The position of the vessel found here is not quite as perilous as seen in a similar Turner painting, namely Dutch Boats in a Gale. This journey looks more uncomfortable and desperate, with the ship swaying to the left as it makes it way forwards as part of a large convoy of vessels. Its sail is bright and captures what small amount of light is used in the painting, reflecting it directly at the viewer. There are also touches of bright white on the sea as it flies upwards. The clouds above are dark and aggressive, whilst the sea below looks cold and unforgiving.

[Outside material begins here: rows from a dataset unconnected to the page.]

(** * SimpleVector over ArrayPtr: a shallow embedding and its properties

    The development models [array_ptr.h] and [simple_vector.h].

    - A [Type*] is a [pointer]: [nullptr] or a block of the free store with
      an offset.  The free store [mem] maps live blocks to their cells, so
      two vectors that hold the same block alias each other.
    - A [SimpleVector] object lives in the object store [vecs] under its
      address ([var]); methods read and write the fields of [this] there.
    - [size_t] values are integers in [0, 2^64) and arithmetic on them wraps.
    - A computation either returns, throws (the state at the throw point is
      kept), or has undefined behaviour. *)

From stdpp Require Import base gmap list.
From Stdlib Require Import ZArith Lia.

Local Open Scope Z_scope.

(** ** Machine integers *)

Definition SIZE_MAX : Z := 2 ^ 64 - 1.
Definition PTRDIFF_MAX : Z := 2 ^ 63 - 1.

(** Conversion of an integer to [size_t]. *)
Definition to_size_t (z : Z) : Z := z mod 2 ^ 64.

(** ** Pointers, objects, state *)

Definition block := positive.
Definition var := positive.

Inductive pointer : Type :=
| nullptr
| Ptr (b : block) (off : Z).

Global Instance pointer_eq_dec : EqDecision pointer.
Proof. solve_decision. Defined.

(** [class ArrayPtr]: its only member is the raw pointer. *)
Record ArrayPtr : Type := MkArrayPtr { raw_ptr_ : pointer }.

(** [class SimpleVector]: the three data members. *)
Record SimpleVector : Type := MkSimpleVector {
  data_ : ArrayPtr;
  size_ : Z;
  capacity_ : Z
}.

Inductive exn : Type :=
| bad_alloc        (* also stands for its subclass bad_array_new_length *)
| out_of_range.

Section Model.

Context {T : Type} `{EqDecision T}.

(** The value [Type()]. *)
Variable T_default : T.
(** What a moved-from element holds afterwards. *)
Variable moved_from : T -> T.
(** What cell [i] of a fresh [new Type[n]] holds before it is assigned. *)
Variable fresh_cell : nat -> T.
(** Whether the free store grants a request of [n] elements. *)
Variable can_alloc : gmap block (list T) -> Z -> bool.

Record state : Type := MkState {
  mem : gmap block (list T);
  vecs : gmap var SimpleVector
}.

Definition set_mem (s : state) (m : gmap block (list T)) : state :=
  {| mem := m; vecs := vecs s |}.

Definition set_vecs (s : state) (o : gmap var SimpleVector) : state :=
  {| mem := mem s; vecs := o |}.

Inductive outcome (A : Type) : Type :=
| Ret (a : A) (s : state)
| Throw (e : exn) (s : state)
| Undef.

Arguments Ret {A} a s.
Arguments Throw {A} e s.
Arguments Undef {A}.

Definition M (A : Type) : Type := state -> outcome A.

Definition ret {A} (a : A) : M A := fun s => Ret a s.

Definition bind {A B} (m : M A) (k : A -> M B) : M B :=
  fun s =>
    match m s with
    | Ret a s' => k a s'
    | Throw e s' => Throw e s'
    | Undef => Undef
    end.

Definition throw {A} (e : exn) : M A := fun s => Throw e s.
Definition undef {A} : M A := fun _ => Undef.

Notation "'let*' x ':=' m 'in' k" := (bind m (fun x => k))
  (at level 10, x name, m at level 100, k at level 200).
Notation "m ';;' k" := (bind m (fun _ => k))
  (at level 100, k at level 200, right associativity).

(** The state in which a computation stops, when it has one. *)
Definition final_state {A} (o : outcome A) : option state :=
  match o with
  | Ret _ s => Some s
  | Throw _ s => Some s
  | Undef => None
  end.

(** *** Pointer arithmetic and the free store *)

(** [p + k].  Only [nullptr + 0] is defined on the null pointer. *)
Definition ptr_add (p : pointer) (k : Z) : M pointer :=
  match p with
  | nullptr => if decide (k = 0) then ret nullptr else undef
  | Ptr b off => ret (Ptr b (off + k))
  end.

There are always additional vessels in the far distance within Turner's seascapes, so as to add interest and perspective. They appear to be in far more tranquil waters, but it may simply be that they are larger ships, and therefore better designed for handling conditions such as these. The angle of the ship may remind some of Breezing Up (A Fair Wind) by Winslow Homer as well as Raft of the Medusa by Thoedore Gerciault. Both of those scenes are also particularly famous within the realms of art history.

Turner was devoted to seascape art and produced many paintings in this genre across the full length of his career, with one of the most famous being Fishermen at Sea, which features a similarly dark use of lighting as found within his two Dutch boat paintings. The compositions of all three are decidely similar, in fact, with a single main vessel pictured centrally, engulfed in rocky waves, with several other smaller ships placed in the far distance. This is a classic style of depicting such scenes, but Turner's own use of light and colour was more expressive than seen in previous artists' work. Other notable romanicist artists also took on the seascape genre within their careers, such was its importance within this period in society.